The most unusual point he makes is that plenty of police shootings of unarmed whites occur every year. Nobody much notices or appears to care, it isn’t part of an on-going race narrative.
He identifies three factors which exacerbate the situation. First, that the U.S. is a huge country population-wise, the third most populous in the world. Therefore lots of everything happens here because there are so many people doing - good and bad - what people do.
Second, he writes “America is a gun country” which makes the life of police here different from that almost anywhere else. Most places police do not expect to encounter armed citizens, “That’s not true in America, where a cop gets shot almost every day.” With police looking for guns every time they stop someone, mistaking other things - a wallet or phone - for a handgun will be more frequent.

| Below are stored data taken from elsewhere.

(* ===== verification/MultiPublish.v ===== *)
(** * MultiPublish: publishing through a multi-producer sequencer

    [publish] and [batch_publish] of [SimpleProducer] (disruptor/producer.rs)
    when the sequencer is the multi-producer one: the sequences are claimed by
    compare-and-swap (see [MultiClaim]), the closures fill their slots, and the
    availability store makes them visible, in any order relative to the other
    producers. *)
From S2P Require Import Prelude Effects Errors RingBuffer World Sequence Single Multi Availability Sequencer.
From S2P Require Import Waiting WaitStrategy Barrier ConsumerEngine Producer.

(** The iterator cut short: the first sequences, in order. *)
Lemma drain_prefix fuel start end_ :
  in_i64 start -> in_i64 (end_ + 1) ->
  drain fuel (batch_iter_mut start end_) = seqZ start (Z.min (Z.of_nat fuel) (end_ - start + 1)).
Proof.
  unfold batch_iter_mut. revert start. induction fuel as [|fuel IH]; intros start Hs He.
  - cbn [drain]. by rewrite seqZ_nil by lia.
  - cbn [drain]. unfold RingBuffer.next at 1. cbn [current last]. destruct (Z.ltb_spec end_ start); [by rewrite seqZ_nil by lia|].
    nowrap. rewrite IH by i64_lia. rewrite (seqZ_cons start) by lia. do 2 f_equal; lia.
Qed.

Section MultiPublish.
Context {T : Type} (thread_name : string).
Abbreviation W := (World T).
Implicit Types w : W.

(** What the others do to sequences a producer has claimed and not published:
    they keep away from their slots, in the ring and in the availability store. *)
Record held_rely (low high : Z) w w' : Prop := {
  hr_avail : Availability.publish_rely low high w w';
  hr_slots : forall q, low <= q <= high -> RingBuffer.get (w_ring w') q = RingBuffer.get (w_ring w) q
}.

Lemma held_avail low high (e : env W) : respects (held_rely low high) e -> respects (Availability.publish_rely low high) e.
Proof. intros He k w. apply He. Qed.

Section Held.
Context (low high : Z) (v : Z -> option T).

(** The claimed slots hold [v]. *)
Definition holds w : Prop := forall q, low <= q <= high -> RingBuffer.get (w_ring w) q = v q.

Lemma holds_stable : stable (held_rely low high) holds.
Proof. intros w w' H Hr q Hq. rewrite (hr_slots _ _ _ _ Hr) by done. auto. Qed.

Lemma holds_signal : stays (held_rely low high) holds (Multi.signal (T := T)).
Proof. pose proof holds_stable. unfold Multi.signal, signal_all_when_blocking. stays. Qed.

Lemma holds_set_available q : stays (held_rely low high) holds (set_available (T := T) q).
Proof. pose proof holds_stable. unfold set_available, check_index. stays. Qed.

(** What is in the claimed slots survives the publication. *)
Lemma holds_publish q : stays (held_rely low high) holds (Multi.publish (T := T) q).
Proof. apply stays_bind; [apply holds_set_available | intros; apply holds_signal]. Qed.

Lemma holds_publish_range fuel a b : stays (held_rely low high) holds (Multi.publish_range (T := T) fuel a b).
Proof.
  pose proof holds_stable. unfold Multi.publish_range. destruct (b <? a); [apply stays_ret|].
  apply stays_bind; [apply stays_read|]. intros s. apply stays_bind; [|intros; apply holds_signal].
  destruct (legacy s); [apply stays_for_each; intros; apply holds_set_available|].
  apply stays_loop. intros q. destruct (q <=? b); [|apply stays_ret]. apply stays_atomic; [done|].
  intros w Hw. by destruct (publish_word (w_multi w) q b).
Qed.

End Held.

(** ** Filling the slots *)

(** The closure runs between two actions: nobody else moves meanwhile. *)
Lemma run_update_total (e : env W) (u : update T) s k w :
  RingBuffer.wf (w_ring w) -> (forall event, snd (u event) = None) ->
  exists event rb', RingBuffer.get (w_ring w) s = Some event /\ RingBuffer.get rb' s = Some (fst (u event)) /\
    run_update u s e k w = Done tt k (upd_ring (fun _ => rb') w).
Proof.
  intros Hwf Hu. destruct (get_some (w_ring w) s Hwf) as [event Hget].
  destruct (set_frame (w_ring w) s (fst (u event)) Hwf) as (rb' & Hset & _ & _ & Hs & _). exists event, rb'. split_and!; [done | done|].
  unfold run_update, event_at, write_event, bind, read, silent. cbn [fst snd]. rewrite Hget. cbn [ret].
  specialize (Hu event). destruct (u event) as [event' o]. cbn in Hu, Hset. subst o. by rewrite Hset.
Qed.

(** A batch closure changes the slots it takes, each once. *)
Lemma map_slots_total (e : env W) (f : Z -> T -> T) low high qs k w :
  RingBuffer.wf (w_ring w) -> high - low < RingBuffer.buffer_size (w_ring w) ->
  NoDup qs -> (forall q, q ∈ qs -> low <= q <= high) ->
  exists rb', RingBuffer.wf rb' /\ RingBuffer.buffer_size rb' = RingBuffer.buffer_size (w_ring w) /\
    (forall q, low <= q <= high ->
       RingBuffer.get rb' q = if decide (q ∈ qs) then f q <$> RingBuffer.get (w_ring w) q else RingBuffer.get (w_ring w) q) /\
    for_each qs (fun q => let* event := event_at q in write_event q (f q event)) e k w = Done tt k (upd_ring (fun _ => rb') w).
Proof.
  intros Hwf Hn Hnd. revert w Hwf Hn. induction Hnd as [|q qs Hq Hnd IH]; intros w Hwf Hn Hin.
  - exists (w_ring w). split_and!; [done | done | |by destruct w]. intros q _. by rewrite decide_False by apply not_elem_of_nil.
  - destruct (get_some (w_ring w) q Hwf) as [event Hget].
    destruct (set_frame (w_ring w) q (f q event) Hwf) as (rb1 & Hset & Hwf1 & Hs1 & Hsame & Hfr).
    destruct (IH (upd_ring (fun _ => rb1) w)) as (rb' & Hwf' & Hs' & Hall & Hrun); [done | cbn; lia | set_solver |].
    exists rb'. split_and!; [done | by rewrite Hs'| |].
    + intros x Hx. rewrite Hall by done. cbn. destruct (decide (x = q)) as [->|Hne].
      * rewrite decide_False by done. rewrite decide_True by set_solver. by rewrite Hget, Hsame.
      * pose proof (Hin q ltac:(set_solver)). rewrite Hfr by lia.
        destruct (decide (x ∈ qs)); [rewrite decide_True by set_solver | rewrite decide_False by set_solver]; done.
    + cbn [for_each]. unfold bind at 1, event_at at 1, write_event at 1, bind, read, silent. cbn [fst snd]. rewrite Hget. cbn [ret].
      rewrite Hset. exact Hrun.
Qed.

(** ** The two calls *)

(** [publish] once the sequence is claimed. *)
Lemma twp_fill_and_publish (e : env W) p (u : update T) s k w :
  sequencer p = World.Multi -> respects (held_rely s s) e -> 0 <= s < i64_max ->
  mp_wf (w_multi w) -> RingBuffer.wf (w_ring w) ->
  slot_value (w_multi w) s = unpublished_value (w_multi w) s -> (forall event, snd (u event) = None) ->
  twp e (fill_and_publish thread_name p u s)
    (fun _ _ w' => is_available_internal (w_multi w') s = true /\
       exists event, RingBuffer.get (w_ring w) s = Some event /\ RingBuffer.get (w_ring w') s = Some (fst (u event))) k w.
Proof.
  intros Hp He Hs Hwf Hrw Hun Hu. destruct (run_update_total e u s k w Hrw Hu) as (event & rb' & Hget & Hget' & Hrun).
  unfold fill_and_publish, on_unwind, catch_unwind. apply twp_bind, twp_bind. unfold twp at 1. rewrite Hrun. apply twp_ret.
  rewrite Hp. cbn [dispatch multi_ops Sequencer.publish].
  eapply twp_mono.
  - eapply (twp_stays _ (holds s s (fun _ => Some (fst (u event)))) _ _ _ _ _ He (holds_publish _ _ _ s)).
    + intros q Hq. by replace q with s by lia.
    + apply (twp_publish_one e s); [done | by apply held_avail | done | done].
  - intros [] k' w' [Ha Hh]. split; [done|]. exists event. split; [done|]. apply Hh. lia.
Qed.

(** C16: [publish] on a multi-producer pipeline: once the claim has given [s], and
    while nobody else touches the slot of [s], the call returns [s], consumers
    see [s] as published, and its slot holds what the closure made of the event
    that was there. *)
Theorem multi_publish_exposes (e : env W) fuel p (u : update T) s k k1 w w1 :
  sequencer p = World.Multi -> claim_next fuel p e k w = Done (Ok s) k1 w1 ->
  respects (held_rely s s) e -> 0 <= s < i64_max -> mp_wf (w_multi w1) -> RingBuffer.wf (w_ring w1) ->
  slot_value (w_multi w1) s = unpublished_value (w_multi w1) s -> (forall event, snd (u event) = None) ->
  exists k' w', publish thread_name fuel p u e k w = Done (Ok s) k' w' /\
    is_available_internal (w_multi w') s = true /\
    exists event, RingBuffer.get (w_ring w1) s = Some event /\ RingBuffer.get (w_ring w') s = Some (fst (u event)).
Proof.
  intros Hp Hclaim He Hs Hwf Hrw Hun Hu. pose proof (twp_fill_and_publish e p u s k1 w1 Hp He Hs Hwf Hrw Hun Hu) as H.
  unfold publish, try_, bind at 1. rewrite Hclaim. unfold bind, twp in *.
  destruct (fill_and_publish thread_name p u s e k1 w1) as [[] k' w'| |]; try done. by exists k', w'.
Qed.

(** What a batch closure leaves in the slot of [q]: it takes the first
    [bu_take u] of the batch. *)
Definition batch_slot (u : batch_update T) (low q : Z) (old : option T) : option T :=
  if q <? low + Z.of_nat (bu_take u) then bu_map u q <$> old else old.

Lemma run_batch_total (e : env W) (u : batch_update T) low high k w :
  RingBuffer.wf (w_ring w) -> high - low < RingBuffer.buffer_size (w_ring w) -> 0 <= low <= high -> high < i64_max ->
  bu_panic u = None ->
  exists rb', (forall q, low <= q <= high -> RingBuffer.get rb' q = batch_slot u low q (RingBuffer.get (w_ring w) q)) /\
    run_batch_update u low high e k w = Done tt k (upd_ring (fun _ => rb') w).
Proof.
  intros Hwf Hn Hl Hh Hu. unfold run_batch_update. rewrite Hu, drain_prefix by i64_lia.
  set (qs := seqZ _ _). destruct (map_slots_total e (bu_map u) low high qs k w) as (rb' & _ & _ & Hall & Hrun); [done | done | apply NoDup_seqZ | |].
  { intros q [H1 H2]%elem_of_seqZ. lia. }
  exists rb'. split; [|unfold bind at 1; by rewrite Hrun].
  intros q Hq. rewrite Hall by done. unfold batch_slot. destruct (decide (q ∈ qs)) as [Hin|Hin].
  - apply elem_of_seqZ in Hin. destruct (Z.ltb_spec q (low + Z.of_nat (bu_take u))); [done | lia].
  - destruct (Z.ltb_spec q (low + Z.of_nat (bu_take u))); [|done]. exfalso. apply Hin, elem_of_seqZ. lia.
Qed.

(** [batch_publish] on a multi-producer pipeline: once the claim has given the
    range that ends in [high], the call returns [high], every sequence of the
    range is published, the slots the closure took hold what it made of them,
    and the slots it left hold the events that were there. *)
Theorem multi_batch_publish_exposes (e : env W) fuel p n (u : batch_update T) high k k1 w w1 :
  let low := high - (n - 1) in
  sequencer p = World.Multi -> 1 <= n <= mp_buffer_size (w_multi w) -> n <= i64_max ->
  claim_next_n fuel p n e k w = Done (Ok high) k1 w1 ->
  respects (held_rely low high) e -> 0 <= low -> high < i64_max -> mp_wf (w_multi w1) -> RingBuffer.wf (w_ring w1) ->
  n <= slots (w_multi w1) -> n <= RingBuffer.buffer_size (w_ring w1) ->
  (forall q, low <= q <= high -> slot_value (w_multi w1) q = unpublished_value (w_multi w1) q) ->
  bu_panic u = None -> (Z.to_nat n < fuel)%nat ->
  exists k' w', batch_publish thread_name fuel p n u e k w = Done (Ok high) k' w' /\
    forall q, low <= q <= high -> is_available_internal (w_multi w') q = true /\
      RingBuffer.get (w_ring w') q = batch_slot u low q (RingBuffer.get (w_ring w1) q).
Proof.
  intros low Hp Hn Hmax Hclaim He Hl Hh Hwf Hrw Hs Hrs Hun Hu Hf.
  destruct (run_batch_total e u low high k1 w1) as (rb' & Hall & Hrun); [done | lia | lia | done | done |].
  assert (Hpub : twp e (Multi.publish_range fuel low high) (fun _ _ w' => (forall q, low <= q <= high -> is_available_internal (w_multi w') q = true) /\
            holds low high (fun q => batch_slot u low q (RingBuffer.get (w_ring w1) q)) w') k1 (upd_ring (fun _ => rb') w1)).
  { apply (twp_stays _ _ _ _ _ _ _ He (holds_publish_range _ _ _ _ _ _)); [exact Hall|].
    apply twp_publish_range; [done | by apply held_avail | lia | done | cbn [w_multi upd_ring]; lia | done | replace (high + 1 - low) with n by lia; done]. }
  unfold batch_publish. rewrite Hp. cbn [dispatch multi_ops get_buffer_size]. unfold Multi.get_buffer_size.
  unfold bind at 1, read, silent. cbn [fst snd].
  destruct (Z.eqb_spec n 0); [lia|]. destruct (Z.ltb_spec (mp_buffer_size (w_multi w)) n); [lia|]. cbn [orb].
  unfold i64_try_from. destruct (Z.leb_spec n i64_max); [|lia].
  unfold try_, bind at 1. rewrite Hclaim. cbv zeta. nowrap. fold low.
  unfold fill_and_publish_batch, on_unwind, catch_unwind, bind. rewrite Hrun, Hp. cbn [ret dispatch multi_ops Sequencer.publish_range].
  unfold twp in Hpub. destruct (Multi.publish_range fuel low high e k1 _) as [[] k' w'| |]; try done. cbn [ret].
  exists k', w'. split; [done|]. intros q Hq. split; [by apply Hpub | by apply (proj2 Hpub)].
Qed.

End MultiPublish.
Lemma called_effect w w' : ready w -> called val w w' -> call_effect w w'.
Proof.
  intros Hr [[Hq Hn]|(w1 & rb' & f & Hq & Hn & Hfree & Hset & ->)].
  - pose proof (quiet_standing w w' (ready_standing w Hr) Hq Hn). destruct Hq as [Hi Hb Hu Hs]. destruct Hu. constructor; auto.
  - destruct Hq as [Hi Hb Hu Hs]. destruct Hu. set (s := sp_next_value (w_single w) + 1) in *.
    assert (Hc : seq_at w (sp_cursor (w_single w)) + 1 = s) by (pose proof (rd_cursor _ Hr) as Hcv; unfold cursor_value in Hcv; lia).
    set (w' := upd_wait _ _). assert (Hcur : seq_at w' (sp_cursor (w_single w)) = s) by apply seq_at_set_eq.
    assert (Hot : forall l, l <> sp_cursor (w_single w) -> seq_at w' l = seq_at w l) by (intros l Hl; etrans; [|apply Hs]; by apply (seq_at_set_ne _ l s (upd_ring (fun _ => rb') w1))).
    destruct (set_frame (w_ring w) s (val s) (rd_wf _ Hr)) as (rb2 & Hset2 & Hwf2 & Hsz2 & _). rewrite Hset in Hset2. injection Hset2 as <-.
    constructor; try done.
    + destruct Hi. constructor; try done.
      * constructor; try done. intros l Hl. change (l ∈ sp_gating_sequences (w_single w1)) in Hl.
        rewrite Hot; [rewrite <- Hs; by apply inv_gating|]. intros ->. rewrite ut_cursor in inv_cursor. by apply inv_cursor.
      * unfold cursor_value. change (w_single w') with (w_single w1). rewrite ut_cursor, Hcur. done.
      * change (w_single w') with (w_single w1). rewrite Hn. apply (rd_max _ Hr).
      * change (w_single w') with (w_single w1). change (w_ring w') with rb'. rewrite Hsz2, Hb. apply (rd_ring _ Hr).
    + right. cbv zeta. rewrite Hc. split_and!; [done | done |]. intros l Hl. rewrite <- Hs, <- Hb. apply Hfree. by rewrite ut_gating.
Qed.

Section CallMove.
Context w w' (Hs : standing w) (Hp : placed w) (Hce : call_effect w w').

Lemma call_other i : (i <= S n)%nat -> i <> O -> position i w' = position i w.
Proof.
  intros Hi Hne. unfold position. apply (ce_other _ _ Hce). rewrite (pl_cursor _ Hp). change (cursor b) with (loc_at O).
  intros E. apply Hne, loc_at_inj; (done || lia).
Qed.

Lemma call_cursor : position O w <= position O w' <= position (S n) w + N.
Proof.
  pose proof (position_lap O w Hp ltac:(lia)) as Hl. unfold position in *. rewrite loc_at_last in *. cbn [loc_at] in *. change (loc_at O) with (cursor b) in *.
  rewrite <- (pl_cursor _ Hp) in *. destruct (ce_moved _ _ Hce) as [[_ ->]|(-> & _ & Hfree)]; [lia|].
  specialize (Hfree cs (pl_gate _ Hp)). rewrite (pl_size _ Hp) in Hfree. lia.
Qed.

Lemma call_placed : placed w'.
Proof.
  pose proof call_cursor. pose proof (call_other (S n) ltac:(lia) ltac:(lia)) as Hlast. destruct Hce.
  constructor; rewrite ?ce_size0, ?ce_cursor0, ?ce_gating0, ?Hlast; try apply Hp; [lia|].
  apply Forall_forall. intros j Hj%elem_of_seq. pose proof (order_one j w Hp ltac:(lia)).
  rewrite (call_other (S j)) by lia. destruct j as [|j]; [lia | by rewrite call_other by lia].
Qed.

(** The slots of what is not released are left alone. *)
Lemma call_get q :
  position (S n) w < q <= position O w' ->
  RingBuffer.get (w_ring w') q = if decide (position O w < q) then Some (val q) else RingBuffer.get (w_ring w) q.
Proof.
  intros Hq. pose proof call_cursor as Hc. unfold position in Hc, Hq |- *. change (loc_at O) with (cursor b) in *.
  rewrite <- (pl_cursor _ Hp) in *. destruct (ce_moved _ _ Hce) as [[-> E]|(E & Hset & _)]; rewrite E in *.
  - rewrite decide_False by lia. done.
  - destruct (set_frame (w_ring w) (seq_at w (sp_cursor (w_single w)) + 1) (val (seq_at w (sp_cursor (w_single w)) + 1)) (sg_wf _ Hs)) as (rb2 & Hset2 & _ & _ & Hown & Hfr).
    rewrite Hset in Hset2. injection Hset2 as <-. destruct (decide (_ < q)).
    + replace q with (seq_at w (sp_cursor (w_single w)) + 1) by lia. done.
    + apply Hfr; [lia|]. rewrite (sg_ring _ Hs), (pl_size _ Hp). lia.
Qed.

Lemma call_data : data w -> data w'.
Proof.
  intros Hd j q Hj Hq. pose proof call_cursor. pose proof (call_other (S j) ltac:(lia) ltac:(lia)) as HSj. rewrite HSj in Hq.
  pose proof (position_lap (S j) w Hp ltac:(lia)). pose proof (order O j w Hp ltac:(lia)).
  destruct j as [|j].
  - rewrite call_get by lia. destruct (decide _); [done | apply (Hd O); lia].
  - rewrite (call_other (S j)) in Hq by lia. rewrite call_get by lia. rewrite decide_False by lia. by apply (Hd (S j)).
Qed.

Lemma call_J : J w -> J w'.
Proof. intros (_ & _ & Hd). split_and!; [apply (ce_standing _ _ Hce) | apply call_placed | by apply call_data]. Qed.

End CallMove.

(** The rely of a consumer right behind the cursor, strengthened to the chain. *)
Lemma called_chain_rely w w' : ready w -> placed w -> called val w w' -> engine_rely (made n) b cs J w w'.
Proof.
  intros Hr Hp Hc. pose proof (ready_standing _ Hr) as Hs. pose proof (called_effect _ _ Hr Hc) as Hce.
  pose proof (called_rely val b cs (cw_single Hwf) w w' Hr (pl_gate _ Hp) Hc) as [].
  pose proof (call_placed w w' Hp Hce) as Hp'.
  constructor; try done; [by apply call_J|]. intros HJ q Hq Hn Hav. pose proof Hn as Hn'. pose proof Hav as Hav'.
  rewrite available_position in Hn', Hav' by done. specialize (er_new I q Hq Hn Hav).
  assert (Hz : n = O).
  { destruct (decide (n = O)) as [|Hne]; [done|]. rewrite (call_other w w' Hp Hce n) in Hav' by lia. lia. }
  rewrite Hz. exact er_new.
Qed.

(** *** The last consumer's own moves *)

(** What the invariant looks at: the sequencer, the sequences and the ring. *)
Lemma J_same w w' : w_single w' = w_single w -> w_seqs w' = w_seqs w -> w_ring w' = w_ring w -> J w -> J w'.
Proof.
  intros E1 E2 E3 ([Hi Hw Hn Hm Hr] & [] & Hd). assert (Hs : forall l, seq_at w' l = seq_at w l) by (intros; unfold seq_at; by rewrite E2).
  assert (Hpos : forall k, position k w' = position k w) by (intros; apply Hs). split_and!.
  - constructor; rewrite ?E1, ?E3; try done.
    + destruct Hi. constructor; rewrite ?E1; try done. intros l Hl. rewrite Hs. by apply inv_gating.
    + unfold cursor_value. by rewrite E1, Hs.
  - constructor; rewrite ?E1, ?Hpos; try done. eapply Forall_impl; [exact pl_order0|]. intros k Hk. cbn beta. by rewrite !Hpos.
  - intros k q Hk Hq. rewrite !Hpos in Hq. rewrite E3. by apply Hd.
Qed.

Lemma in_window_position w q : placed w -> in_window b cs w q -> position (S n) w < q <= position (S n) w + N.
Proof.
  intros Hp Hq. unfold in_window in Hq. rewrite front_position, (cw_single Hwf) in Hq. cbn [Sequencer.buffer_size] in Hq. rewrite (pl_size _ Hp) in Hq. lia.
Qed.

#[global] Instance chain_companion : Companion b cs J.
Proof.
  constructor.
  - intros w d _. by apply J_same.
  - intros w q event rb' ([Hi Hw Hn Hm Hr] & Hp & Hd) Hq Hav Hset. apply in_window_position in Hq; [|done]. apply available_position in Hav; [|done].
    destruct (set_frame (w_ring w) q event Hw) as (rb2 & Hset2 & Hw' & Hs' & _ & Hfr). rewrite Hset in Hset2. injection Hset2 as <-.
    split_and!; [constructor; cbn; try done; [by destruct Hi; constructor | by rewrite Hs'] | by destruct Hp; constructor |].
    intros k q' Hk Hq'. change (position (S k) w < q' <= position k w) in Hq'. cbn [upd_ring w_ring].
    pose proof (order (S k) n w Hp ltac:(lia)). pose proof (position_lap k w Hp ltac:(lia)). pose proof (order O k w Hp ltac:(lia)).
    pose proof (position_lap O w Hp ltac:(lia)). rewrite Hfr; [by apply Hd | lia |]. rewrite Hr, (pl_size _ Hp). lia.
  - intros w v ([Hi Hw Hn Hm Hr] & Hp & Hd) Hv Hav. rewrite front_position in Hv, Hav.
    assert (Hle : v <= position n w).
    { destruct (decide (v <= position (S n) w)); [pose proof (order_one n w Hp ltac:(lia)); lia|].
      apply available_position; [done|]. apply Hav. lia. }
    assert (Hlast : position (S n) (set_seq cs v w) = v) by (unfold position; rewrite loc_at_last; apply seq_at_set_eq).
    assert (Hot : forall k, (k <= n)%nat -> position k (set_seq cs v w) = position k w).
    { intros k Hk. unfold position. apply seq_at_set_ne. rewrite <- loc_at_last. intros E. apply loc_at_inj in E; lia. }
    pose proof (position_lap O w Hp ltac:(lia)) as HlapO.
    assert (Hcur : seq_at (set_seq cs v w) (sp_cursor (w_single w)) = seq_at w (sp_cursor (w_single w))).
    { rewrite (pl_cursor _ Hp). apply (Hot O). lia. }
    split_and!.
    + constructor; try done.
      * destruct Hi. constructor; try done. intros l Hl. etrans; [by apply inv_gating|].
        destruct (decide (l = cs)) as [->|]; [|by rewrite seq_at_set_ne].
        rewrite seq_at_set_eq. unfold position in Hv. rewrite loc_at_last in Hv. lia.
      * change (cursor_value (set_seq cs v w)) with (seq_at (set_seq cs v w) (sp_cursor (w_single w))). rewrite Hcur. exact Hn.
    + pose proof Hp as []. constructor; rewrite ?Hlast, ?(Hot O) by lia; try done; [lia | lia |].
      apply Forall_forall. intros k Hk%elem_of_seq. rewrite (Hot k) by lia.
      destruct (decide (k = n)) as [->|]; [by rewrite Hlast | rewrite (Hot (S k)) by lia; apply order_one; [done | lia]].
    + intros k q Hk Hq. rewrite (Hot k), (Hot (S k)) in Hq by lia. by apply Hd.
Qed.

Third, these days everyone has a cell phone, which means everyone has a movie camera in their pocket. Whatever goes down now can be on the evening news tonight. See Hughes’ conclusion:
Combine all three of these observations and one arrives at a grim conclusion: as long as we have a non-zero rate of deadly shootings (a virtual certainty), and as long as some shootings are filmed and go viral (also a virtual certainty), then we may live in perpetual fear of urban unrest for the foreseeable future.Another good reason to live, work, and shop in non-urban places, not that another reason is in any way needed.